If you think people who save money are being punished by low interest rates, wait until they have to deal with negative interest rates.

Slashing rates well below zero to make it painful not to spend money is the desperate approach to avoiding an economic depression recently endorsed by Larry Summers, President Obama's former top economic advisor and one-time pick to run the Federal Reserve. With economic growth likely to be weak for the next infinity, the job market stubbornly awful and inflation disappearing, central bankers around the world have been toying with the idea for a while. Every day it gets closer to being a reality.

The European Central Bank is considering making European banks pay 0.1 percent interest on the cash they store at the ECB for safekeeping, Bloomberg reported on Wednesday. This would be a watershed moment in central banking, moving from the Federal Reserve's once-radical zero interest rate policy (ZIRP) into the unexplored territory of negative interest rate policy (NIRP).

Meanwhile, across the pond, St. Louis Federal Reserve President James Bullard told Bloomberg TV he thought the Fed should consider making U.S. banks pay money to park cash, too. He's been saying this for more than a year, but the idea is slowly gaining more credence.

That is because, even though the Fed has had a ZIRP in place for nearly five years now, that has not been enough to get the economy up to full speed.

The Fed has tried to goose the economy a little more by promising to keep its key short-term interest rate near zero for years. Last year, it promised to keep ZIRP in place until unemployment fell below 6.5 percent, something it doesn't see happening until at least the middle of 2015. Lately it has started promising to keep rates low for a long time even after unemployment falls below 6.5 percent, a promise Fed Chairman Ben Bernanke repeated in a speech on Wednesday.

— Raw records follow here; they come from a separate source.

(** * kitkat: the MCP tool server and the chat orchestrator

    A shallow embedding of

    - [src/mcp-server.cts]: the catalog [OFFERS] and the three registered
      tool handlers [getOffers], [createPurchaseLink], [generateOfferWidget];
    - the chat page component: [parseAgentResponse], [callAgent],
      [ChatMessage] and [handleSendMessage] of [App], with the controls of
      the page;
    - [src/pages/api/chat.js] and [src/pages/index.js]: the completion
      route and the page that posts to it.

    The program is JavaScript, so the first module fixes the part of the
    language runtime the two files rely on: values, truthiness, property
    reads (with [Object.prototype] behind every plain object), string
    coercion, [JSON.stringify] and [JSON.parse]. *)

From Stdlib Require Import String Ascii List ZArith Bool Lia DecimalString.
Import ListNotations.
Open Scope string_scope.
Set Warnings "-register-all".

(** ** Strings *)

Module Str.

(** The double quote, the line feed and the backslash as one-character
    strings. *)
Definition dq : string := String "034"%char EmptyString.
Definition nl : string := String "010"%char EmptyString.
Definition bs : string := String "092"%char EmptyString.

Definition is_upper (c : ascii) : bool :=
  ((65 <=? nat_of_ascii c) && (nat_of_ascii c <=? 90))%nat.

Definition lower_char (c : ascii) : ascii :=
  if is_upper c then ascii_of_nat (nat_of_ascii c + 32) else c.

(** [String.prototype.toLowerCase], on the ASCII letters; a byte above 7F
    (part of a multi-byte character) is left as it is, so this is the
    built-in on ASCII text only. [Hosted] below takes the built-in as it
    is on the host. *)
Fixpoint toLowerCase (s : string) : string :=
  match s with
  | EmptyString => EmptyString
  | String c r => String (lower_char c) (toLowerCase r)
  end.

Fixpoint has_upper (s : string) : bool :=
  match s with
  | EmptyString => false
  | String c r => is_upper c || has_upper r
  end.

(** White space and line terminators of [String.prototype.trim]: the ASCII
    ones, and the others in their UTF-8 form. *)
Definition ws1 (c : ascii) : bool :=
  let n := nat_of_ascii c in
  ((n =? 9) || (n =? 10) || (n =? 11) || (n =? 12) || (n =? 13) || (n =? 32))%nat.

Definition ws2 (c1 c2 : ascii) : bool :=
  ((nat_of_ascii c1 =? 194) && (nat_of_ascii c2 =? 160))%nat.

Definition ws3 (c1 c2 c3 : ascii) : bool :=
  let a := nat_of_ascii c1 in
  let b := nat_of_ascii c2 in
  let c := nat_of_ascii c3 in
  (((a =? 239) && (b =? 187) && (c =? 191))
   || ((a =? 225) && (b =? 154) && (c =? 128))
   || ((a =? 226) && (b =? 128)
       && (((128 <=? c) && (c <=? 138)) || (c =? 168) || (c =? 169) || (c =? 175)))
   || ((a =? 226) && (b =? 129) && (c =? 159))
   || ((a =? 227) && (b =? 128) && (c =? 128)))%nat.

(** [s.trim() === ''] *)
Fixpoint is_blank (s : string) : bool :=
  match s with
  | EmptyString => true
  | String c1 r1 =>
      if ws1 c1 then is_blank r1
      else match r1 with
           | String c2 r2 =>
               if ws2 c1 c2 then is_blank r2
               else match r2 with
                    | String c3 r3 => if ws3 c1 c2 c3 then is_blank r3 else false
                    | EmptyString => false
                    end
           | EmptyString => false
           end
  end.

(** [s.includes(sub)] as a proposition. *)
Definition includes (s sub : string) : Prop :=
  exists pre post, s = pre ++ sub ++ post.

Fixpoint repeat_char (c : ascii) (n : nat) : string :=
  match n with
  | O => EmptyString
  | S k => String c (repeat_char c k)
  end.

Fixpoint rev_onto (s acc : string) : string :=
  match s with
  | EmptyString => acc
  | String c r => rev_onto r (String c acc)
  end.

Definition rev (s : string) : string := rev_onto s EmptyString.

Fixpoint drop_zeros (s : string) : string :=
  match s with
  | String "0"%char r => drop_zeros r
  | _ => s
  end.

Fixpoint assoc {A : Type} (k : string) (l : list (string * A)) : option A :=
  match l with
  | [] => None
  | (k', a) :: r => if k =? k' then Some a else assoc k r
  end.

End Str.

(** ** JavaScript values *)

Module JS.

Import Str.

(** A number is kept as the exact decimal [mant * 10 ^ expo]: the text of a
    JSON number is decimal, and no function below does arithmetic on one
    beyond printing it. Binary rounding and the exponent notation of very
    large or very small magnitudes are outside this representation. *)
Record number : Type := Num { mant : Z; expo : Z }.

Inductive value : Type :=
| VUndefined
| VNull
| VBool (b : bool)
| VNum (n : number)
| VStr (s : string)
| VArr (elems : list value)
| VObj (props : list (string * value))
| VFun (name : string).

Definition of_nat (n : nat) : value := VNum (Num (Z.of_nat n) 0).

(** ToBoolean *)
Definition truthy (v : value) : bool :=
  match v with
  | VUndefined | VNull => false
  | VBool b => b
  | VNum n => negb (mant n =? 0)%Z
  | VStr s => negb (s =? "")
  | VArr _ | VObj _ | VFun _ => true
  end.

(** [a || b] *)
Definition or_else (a b : value) : value := if truthy a then a else b.

(** What every plain object inherits: the properties of
    [Object.prototype]. The accessor [__proto__] answers with the prototype
    itself, an object with no enumerable property of its own. *)
Definition object_prototype : list (string * value) :=
  [ ("constructor", VFun "Object");
    ("__defineGetter__", VFun "__defineGetter__");
    ("__defineSetter__", VFun "__defineSetter__");
    ("hasOwnProperty", VFun "hasOwnProperty");
    ("__lookupGetter__", VFun "__lookupGetter__");
    ("__lookupSetter__", VFun "__lookupSetter__");
    ("isPrototypeOf", VFun "isPrototypeOf");
    ("propertyIsEnumerable", VFun "propertyIsEnumerable");
    ("toString", VFun "toString");
    ("valueOf", VFun "valueOf");
    ("__proto__", VObj []);
    ("toLocaleString", VFun "toLocaleString") ].

(** A canonical array index: ["0"], or digits with no leading zero. *)
Fixpoint digits_value (s : string) (acc : nat) : option nat :=
  match s with
  | EmptyString => Some acc
  | String c r =>
      let n := nat_of_ascii c in
      if ((48 <=? n) && (n <=? 57))%nat
      then digits_value r (10 * acc + (n - 48))
      else None
  end.

Definition array_index (k : string) : option nat :=
  match k with
  | EmptyString => None
  | String "0"%char EmptyString => Some 0
  | String "0"%char _ => None
  | _ => digits_value k 0
  end.

Fixpoint char_at (s : string) (i : nat) : value :=
  match s, i with
  | EmptyString, _ => VUndefined
  | String c _, O => VStr (String c EmptyString)
  | String _ r, S j => char_at r j
  end.

(** [v[k]] and [v.k]: [None] is the TypeError of reading a property of
    [undefined] or [null]. An object answers with its own property, then
    with the inherited one. The names the two programs read on an array, a
    string, a number or a boolean are [length], an index, or a name that no
    built-in prototype defines. *)
Definition get (v : value) (k : string) : option value :=
  match v with
  | VUndefined | VNull => None
  | VObj props =>
      Some match assoc k props with
           | Some x => x
           | None => match assoc k object_prototype with
                     | Some x => x
                     | None => VUndefined
                     end
           end
  | VArr l =>
      Some (if k =? "length" then of_nat (List.length l)
            else match array_index k with
                 | Some i => nth i l VUndefined
                 | None => VUndefined
                 end)
  | VStr s =>
      Some (if k =? "length" then of_nat (String.length s)
            else match array_index k with
                 | Some i => char_at s i
                 | None => VUndefined
                 end)
  | VBool _ | VNum _ | VFun _ => Some VUndefined
  end.

(** [v?.k] *)
Definition get_opt (v : value) (k : string) : value :=
  match get v k with
  | Some x => x
  | None => VUndefined
  end.

(** Writing an own property keeps the position of a key that exists and
    appends a new one. *)
Fixpoint set_prop (props : list (string * value)) (k : string) (x : value)
  : list (string * value) :=
  match props with
  | [] => [(k, x)]
  | (k', y) :: r => if k =? k' then (k, x) :: r else (k', y) :: set_prop r k x
  end.

(** [v.k = x] in strict code: [None] is the TypeError of writing to a
    primitive, [undefined] or [null]. *)
Definition set (v : value) (k : string) (x : value) : option value :=
  match v with
  | VObj props => Some (VObj (set_prop props k x))
  | VArr l => Some (VArr l)
  | VFun n => Some (VFun n)
  | _ => None
  end.

(** *** Printing numbers *)

Definition digits (z : Z) : string := NilZero.string_of_uint (N.to_uint (Z.to_N z)).

(** The fraction digits [frac] without their trailing zeros, after a point
    when any is left. *)
Definition fraction (frac : string) : string :=
  match rev (drop_zeros (rev frac)) with
  | EmptyString => EmptyString
  | f => "." ++ f
  end.
(** * neon_slice: the AudioService beat scheduler and synthesis engine

    A shallow embedding of [class AudioService] (look-ahead scheduler,
    pattern rules, voice recipes, mix graph and impulse response) and the
    properties its specification states about it, followed by the part
    of the game loop that drives the service (spawning, strikes, misses
    and the score of GameCanvas.tsx, the start of a game of App.tsx) and
    the properties the code shows of both.

    Conventions of the embedding:
    - JavaScript numbers that carry times, frequencies and gains are exact
      rationals ([Q]); IEEE-754 rounding is not modelled in the service.
      What the exact value of a running sum decides is settled on
      [Double.nextNote], the step advance over the binary64 numbers of
      the kernel.
      Integer-valued numbers (the step counter, array indices) are [Z].  Division by
      zero, which yields [Infinity] in JavaScript and 0 in [Q], does not
      occur: the only divisor is the tempo, which is 100, 120 or 135.
    - The object [this] together with the pieces of the platform the class
      touches (the pending [window] timeouts and the position in the stream
      of [Math.random()] draws) is one record [State]; a method is a
      procedure [State -> Outcome].
    - [Math.random], [Math.pow] and the [AudioContext] constructor are
      platform primitives; they are Variables of the section.
    - Logs (the scheduled voices of the audio graph, the automation events
      of the master gain) list the most recent entry first. *)

From Stdlib Require Import ZArith QArith Qround Qabs Bool List Lia Lqa Sorted.
From Stdlib Require String.
From Stdlib Require Floats.PrimFloat Floats.FloatOps Floats.SpecFloat Uint63.
Import ListNotations.

Local Open Scope Q_scope.

(** ** The audio engine as the class sees it *)

Inductive Intensity := low | high.

Inductive ContextState := suspended | running.

Inductive OscillatorType := sine | square | sawtooth.

Inductive FilterType := lowpass | highpass.

(** Automation commands of an [AudioParam]; [SetValue] is the direct
    assignment [param.value = v]. *)
Inductive ParamEvent :=
| SetValue (v : Q)
| SetValueAtTime (v t : Q)
| LinearRampToValueAtTime (v t : Q)
| ExponentialRampToValueAtTime (v t : Q)
| SetTargetAtTime (target startTime timeConstant : Q).

(** A mono noise buffer filled by [data[i] = Math.random() * 2 - 1]:
    [nb_size] is the requested [bufferSize], [nb_first] the position in
    the stream of draws of the one that fills [data[0]]. *)
Record NoiseBuffer := mkNoise { nb_size : Q; nb_first : nat }.

Inductive Source :=
| Oscillator (type : OscillatorType) (frequency : list ParamEvent)
| BufferSource (buffer : NoiseBuffer).

Record BiquadFilter := mkFilter {
  f_type : FilterType;
  f_frequency : list ParamEvent
}.

(** The method that built a voice. *)
Inductive Instrument :=
| Kick | Snare | HiHat | Bass | Synth | SliceSfx | BombSfx.

(** One scheduled voice: source, optional filter, gain envelope, the
    buses its gain node is connected to, and the [start]/[stop] times. *)
Record Voice := mkVoice {
  v_instrument : Instrument;
  v_source : Source;
  v_filter : option BiquadFilter;
  v_gain : list ParamEvent;
  v_toReverb : bool;
  v_toMaster : bool;
  v_start : Q;
  v_stop : option Q
}.

Record AudioContext := mkContext {
  currentTime : Q;
  sampleRate : Q;
  state : ContextState;
  graph : list Voice
}.

(** [masterGain]: the value set at creation and the automation events
    scheduled on [gain] since. *)
Record GainNode := mkGain {
  gain_value : Q;
  gain_events : list ParamEvent
}.

(** A stereo buffer: the two channels as lists of samples. *)
Record AudioBuffer := mkBuffer {
  left : list Q;
  right : list Q
}.

Record ConvolverNode := mkConvolver { buffer : AudioBuffer }.

(** ** The service *)

Record State := mkState {
  (* fields of the class *)
  ctx : option AudioContext;
  isMuted : bool;
  isPlaying : bool;
  tempo : Q;
  nextNoteTime : Q;
  current16thNote : Z;
  timerID : option nat;
  intensity : Intensity;
  masterGain : option GainNode;
  reverbNode : option ConvolverNode;
  (* platform: pending window timeouts (each runs [this.scheduler()]),
     the next timeout id, the position in the Math.random() stream *)
  timeouts : list nat;
  timeoutSeq : nat;
  randomPos : nat
}.

(** Fields that are initialised and never assigned. *)
Definition lookahead : Q := 25.
Definition scheduleAheadTime : Q := 0.1.
Definition scale : list Q := [130.81; 155.56; 174.61; 196.00; 233.08; 261.63].

(** The object as the constructor leaves it. *)
Definition initial : State :=
  mkState None false false 120 0 0%Z None low None None [] 0 0.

But even that might not be enough: Some economists think interest rates should be much, much lower than zero: Maybe negative four percent, before adjusting for inflation. Summers recently warned that the U.S. and other big economies could be in a near-permanent state of malaise -- like Japan since the 1990s -- because interest rates are still too high even at zero. Many liberal economists, including Paul Krugman, think sharply negative interest rates could be the only way to deal with this.

To be sure, a recalcitrant Republican Congress has been a huge part of the problem, pushing the economy hard in the wrong direction with endless austerity measures. Republicans are also among the first to claim that the Fed's low interest rates are punishing savers -- a bogus complaint, because savers benefit from a strong economy, too. But even without the puritanical impulses of the Republicans, the economy would probably be stuck in lower gear.

Central bankers aren't talking about making people pay interest on their own savings. Not yet, anyway. The political outcry over that is easy to imagine. But they could find other, more creative ways to make it painful for you to hold onto cash. Giving money an expiration date or using electronic money in order to help control the flow of it are just a couple of the more creative ideas.

Many of these ideas are not close to becoming reality. Even the modest proposal to make banks pay interest on their own cash might be met with howls of protest, especially when banks are also being pushed to take fewer risks and keep higher capital levels. But a couple more years of stagnation and pain could make these ideas look better and better to increasingly desperate policy makers.